++++ Records supplied ++++

(* ===== verification/Text.v ===== *)
(** * Text: strconv, strings and math/big conversions the sources use

    Decimal parsing with its errors and clamping, splitting and trimming, on
    ASCII text; decimal printing is [pretty].  Printing and parsing are inverse. *)

From S2P Require Import Prelude Common.

(** ** Decimal numbers *)

Definition digit_of (c : Ascii.ascii) : option Z :=
  let x := code c in if (48 <=? x) && (x <=? 57) then Some (x - 48) else None.

Inductive ParseErr := ErrSyntax | ErrRange.

(** The loop of [strconv.ParseUint] in base 10 for 64 bits: the value and error. *)
Fixpoint parse_uint_loop (n : Z) (s : string) : Z * option ParseErr :=
  match s with
  | EmptyString => (n, None)
  | String c s' =>
      match digit_of c with
      | None => (0, Some ErrSyntax)
      | Some d =>
          if (2 ^ 64 - 1) / 10 + 1 <=? n then (2 ^ 64 - 1, Some ErrRange)
          else
            let n1 := n * 10 + d in
            if 2 ^ 64 - 1 <? n1 then (2 ^ 64 - 1, Some ErrRange) else parse_uint_loop n1 s'
      end
  end.

Definition ParseUint (s : string) : Z * option ParseErr :=
  match s with EmptyString => (0, Some ErrSyntax) | _ => parse_uint_loop 0 s end.

Definition ParseInt (s : string) : Z * option ParseErr :=
  let '(neg, s') :=
    match s with
    | String c s' => if code c =? 43 then (false, s') else if code c =? 45 then (true, s') else (false, s)
    | EmptyString => (false, s)
    end in
  match s with
  | EmptyString => (0, Some ErrSyntax)
  | _ =>
      let '(un, err) := ParseUint s' in
      match err with
      | Some ErrSyntax => (0, err)
      | _ =>
          if negb neg && (2 ^ 63 <=? un) then (2 ^ 63 - 1, Some ErrRange)
          else if neg && (2 ^ 63 <? un) then (- 2 ^ 63, Some ErrRange)
          else (if neg then - un else un, err)
      end
  end.

(** [strconv.Atoi], on a 64-bit machine. *)
Definition Atoi (s : string) : Z * option ParseErr := ParseInt s.

(** [new(big.Int).SetString(s, 10)] *)
Fixpoint digits_val (n : Z) (s : string) : option Z :=
  match s with
  | EmptyString => Some n
  | String c s' => d ← digit_of c; digits_val (n * 10 + d) s'
  end.

Definition nat_of_text (s : string) : option Z :=
  match s with EmptyString => None | _ => digits_val 0 s end.

Definition SetString10 (s : string) : option Z :=
  match s with
  | String c s' =>
      if code c =? 45 then Z.opp <$> nat_of_text s'
      else if code c =? 43 then nat_of_text s'
      else nat_of_text s
  | EmptyString => None
  end.

(** [x.String()] of a [*big.Int] that may be nil. *)
Definition big_String (x : option Z) : string :=
  match x with Some n => pretty n | None => "<nil>" end.

(** ** Splitting and trimming *)

Definition is_space (c : Ascii.ascii) : bool :=
  let x := code c in ((9 <=? x) && (x <=? 13)) || (x =? 32).

Fixpoint trim_left (s : string) : string :=
  match s with
  | EmptyString => EmptyString
  | String c s' => if is_space c then trim_left s' else s
  end.

Fixpoint all_space (s : string) : bool :=
  match s with EmptyString => true | String c s' => is_space c && all_space s' end.

Fixpoint trim_right (s : string) : string :=
  match s with
  | EmptyString => EmptyString
  | String c s' => if all_space s then EmptyString else String c (trim_right s')
  end.

Definition TrimSpace (s : string) : string := trim_left (trim_right s).

(** [strings.Split] at a separator of one character. *)
Fixpoint Split (s : string) (sep : Ascii.ascii) : list string :=
  match s with
  | EmptyString => [EmptyString]
  | String c s' =>
      if bool_decide (c = sep) then EmptyString :: Split s' sep
      else match Split s' sep with
           | w :: ws => String c w :: ws
           | [] => [String c EmptyString]
           end
  end.

Definition dot : Ascii.ascii := chr 46.
Definition underscore : Ascii.ascii := chr 95.
Definition semicolon : Ascii.ascii := chr 59.

(** [strings.Split(strings.Split(name, ".")\[0\], "_")] *)
Definition name_parts (name : string) : list string :=
  Split (default EmptyString (head (Split name dot))) underscore.

(** The block number of a file of recorded data. *)
Definition file_block (name : string) : Z :=
  (ParseUint (default EmptyString (head (name_parts name)))).1.

(** [record\[i\]] *)
Definition field (record : list string) (i : nat) : Go string :=
  match record !! i with Some s => Ret s | None => Panic IndexOutOfRange end.

(** ** Facts *)

Lemma Split_nonempty s sep : Split s sep ≠ [].
Proof.
  destruct s as [|c s]; [done|]. cbn. case_bool_decide; [done|]. by destruct (Split s sep).
Qed.

Fixpoint char_free (sep : Ascii.ascii) (s : string) : Prop :=
  match s with EmptyString => True | String c s' => c ≠ sep ∧ char_free sep s' end.

Lemma Split_char_free sep s : char_free sep s → Split s sep = [s].
Proof.
  induction s as [|c s IH]; [done|]. intros [Hc Hs]. cbn. rewrite bool_decide_false by done. by rewrite IH.
Qed.

Lemma append_empty s : String.append "" s = s.
Proof. done. Qed.

Lemma append_String c s t : String.append (String c s) t = String c (String.append s t).
Proof. done. Qed.

Lemma append_assoc s t u : String.append (String.append s t) u = String.append s (String.append t u).
Proof. induction s as [|c s IH]; [done|]. by rewrite !append_String, IH. Qed.

Lemma Split_at sep s t :
  char_free sep s → Split (String.append s (String sep t)) sep = s :: Split t sep.
Proof.
  induction s as [|c s IH]; intros Hs.
  - rewrite append_empty. cbn. by rewrite bool_decide_true.
  - destruct Hs as [Hc Hs]. rewrite append_String. cbn. rewrite bool_decide_false by done. by rewrite IH.
Qed.

(** *** Printed numbers *)

(** A non-empty string of digits that denotes [n] after the prefix value [k]. *)
Lemma digit_of_pretty (x : N) : (x < 10)%N → digit_of (pretty_N_char x) = Some (Z.of_N x).
Proof.
  intros Hx.
  assert (x = 0 ∨ x = 1 ∨ x = 2 ∨ x = 3 ∨ x = 4 ∨ x = 5 ∨ x = 6 ∨ x = 7 ∨ x = 8 ∨ x = 9)%N as H by lia.
  by repeat destruct H as [->|H]; subst.
Qed.

Lemma digits_val_pretty_go (x : N) s (k : Z) :
  digits_val 0 (pretty_N_go x s) = digits_val (Z.of_N x) s.
Proof.
  revert s. induction (N.lt_wf_0 x) as [x _ IH]; intros s.
  destruct (decide (0 < x)%N) as [Hx|].
  - rewrite pretty_N_go_step by done. rewrite IH by by apply N.div_lt. cbn.
    rewrite digit_of_pretty by by apply N.mod_lt. cbn. f_equal.
    rewrite (N.div_mod x 10) at 3 by done. lia.
  - replace x with 0%N by lia. by rewrite pretty_N_go_0.
Qed.

Lemma nat_of_text_pretty (x : N) : nat_of_text (pretty x) = Some (Z.of_N x).
Proof.
  unfold pretty, pretty_N. case_decide as Hx; [by subst|].
  assert (digits_val 0 (pretty_N_go x "") = Some (Z.of_N x)) as H by by rewrite (digits_val_pretty_go _ _ 0).
  unfold nat_of_text. destruct (pretty_N_go x "") as [|c s] eqn:E; [|done]. exfalso.
  cbn in H. injection H as H. lia.
Qed.

Lemma pretty_head_digit (x : N) : ∃ c s d, pretty x = String c s ∧ digit_of c = Some d.
Proof.
  pose proof (nat_of_text_pretty x) as H. destruct (pretty x) as [|c s]; [done|].
  cbn in H. destruct (digit_of c) as [d|] eqn:E; [|done]. eauto.
Qed.

Lemma digit_not_sign c d : digit_of c = Some d → (code c =? 45) = false ∧ (code c =? 43) = false.
Proof.
  unfold digit_of. intros H. destruct (_ && _) eqn:E; [|done].
  apply andb_true_iff in E as [E1%Z.leb_le E2%Z.leb_le]. lia.
Qed.

(** Parsing a printed number gives it back. *)
Lemma SetString10_pretty (n : Z) : SetString10 (pretty n) = Some n.
Proof.
  destruct n as [|p|p]; [done| |].
  - change (pretty (Z.pos p)) with (pretty (N.pos p)).
    pose proof (nat_of_text_pretty (N.pos p)) as H. destruct (pretty_head_digit (N.pos p)) as (c & s & d & E & Hd).
    rewrite E in *. unfold SetString10. by destruct (digit_not_sign _ _ Hd) as [-> ->].
  - change (pretty (Z.neg p)) with (String.append "-" (pretty (N.pos p))).
    rewrite append_String, append_empty. unfold SetString10. change (code _ =? 45) with true.
    cbn iota. by rewrite nat_of_text_pretty.
Qed.

Lemma parse_uint_digits n s m :
  0 ≤ n < 2 ^ 64 → digits_val n s = Some m → m < 2 ^ 64 → parse_uint_loop n s = (m, None).
Proof.
  revert n. induction s as [|c s IH]; intros n Hn; cbn; [by intros [= ->]|].
  destruct (digit_of c) as [d|] eqn:Ed; cbn; [|done]. intros Hv Hm.
  assert (0 ≤ d ≤ 9) as Hd.
  { unfold digit_of in Ed. destruct (_ && _) eqn:E; [|done]. injection Ed as <-.
    apply andb_true_iff in E as [E1%Z.leb_le E2%Z.leb_le]. lia. }
  assert (n * 10 + d ≤ m) as Hle.
  { clear -Hv Hn Hd. revert Hv. assert (0 ≤ n * 10 + d) as H by lia. revert H. generalize (n * 10 + d).
    induction s as [|c s IH]; intros k Hk; cbn; [intros [= ->]; lia|].
    destruct (digit_of c) as [d'|] eqn:E; cbn; [|done].
    unfold digit_of in E. destruct (_ && _) eqn:E'; [|done]. injection E as <-.
    apply andb_true_iff in E' as [E1%Z.leb_le E2%Z.leb_le]. intros Hv%IH; lia. }
  destruct (Z.leb_spec ((2 ^ 64 - 1) / 10 + 1) n) as [Hc|Hc].
  { exfalso. assert ((2 ^ 64 - 1) / 10 = 1844674407370955161) as E by reflexivity. rewrite E in Hc. lia. }
  destruct (Z.ltb_spec (2 ^ 64 - 1) (n * 10 + d)); [lia|]. by apply IH; [lia|..].
Qed.

Lemma ParseUint_pretty n : 0 ≤ n < 2 ^ 64 → ParseUint (pretty n) = (n, None).
Proof.
  intros Hn. pose proof (nat_of_text_pretty (Z.to_N n)) as H.
  assert (pretty n = pretty (Z.to_N n)) as E by (by destruct n; try lia). rewrite E.
  unfold nat_of_text, ParseUint in *. destruct (pretty (Z.to_N n)) as [|c s]; [done|].
  rewrite Z2N.id in H by lia. apply parse_uint_digits; [lia|done|lia].
Qed.

Lemma char_free_pretty_N_go sep x s :
  digit_of sep = None → char_free sep s → char_free sep (pretty_N_go x s).
Proof.
  intros Hsep. revert s. induction (N.lt_wf_0 x) as [x _ IH]; intros s Hs.
  destruct (decide (0 < x)%N) as [Hx|].
  - rewrite pretty_N_go_step by done. apply IH; [by apply N.div_lt|]. split; [|done].
    intros E. rewrite <- E, digit_of_pretty in Hsep by by apply N.mod_lt. done.
  - replace x with 0%N by lia. by rewrite pretty_N_go_0.
Qed.

Lemma char_free_pretty sep (n : Z) : digit_of sep = None → (code sep =? 45) = false → char_free sep (pretty n).
Proof.
  intros Hd Hm.
  assert (∀ x : N, char_free sep (pretty x)) as HN.
  { intros x. unfold pretty, pretty_N. case_decide; [|by apply char_free_pretty_N_go].
    split; [|done]. intros <-. done. }
  destruct n as [|p|p]; [|apply (HN (N.pos p))|].
  - split; [|done]. intros <-. done.
  - split; [|apply (HN (N.pos p))]. intros <-. done.
Qed.

(** The name of a recorded transaction gives back its block. *)
Lemma file_block_name b rest :
  0 ≤ b < 2 ^ 64 → char_free dot rest →
  file_block (String.append (pretty b) (String underscore (String.append rest ".json"))) = b.
Proof.
  intros Hb Hrest. unfold file_block, name_parts.
  assert (String.append (pretty b) (String underscore (String.append rest ".json")) =
          String.append (String.append (pretty b) (String underscore rest)) (String dot "json")) as ->.
  { by rewrite append_assoc. }
  rewrite Split_at.
  - cbn [head default from_option]. unfold id. rewrite Split_at by by apply char_free_pretty. cbn [head default from_option]; unfold id.
    by rewrite ParseUint_pretty.
  - assert (char_free dot (pretty b)) as H by by apply char_free_pretty. revert H.
    induction (pretty b) as [|c s IH]; rewrite ?append_empty, ?append_String; [by split|].
    intros [? ?]. split; [done|by apply IH].
Qed.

++++

If the string "strings" appears in a line of the data above, that line counts. State how many such lines there are and nothing more.

3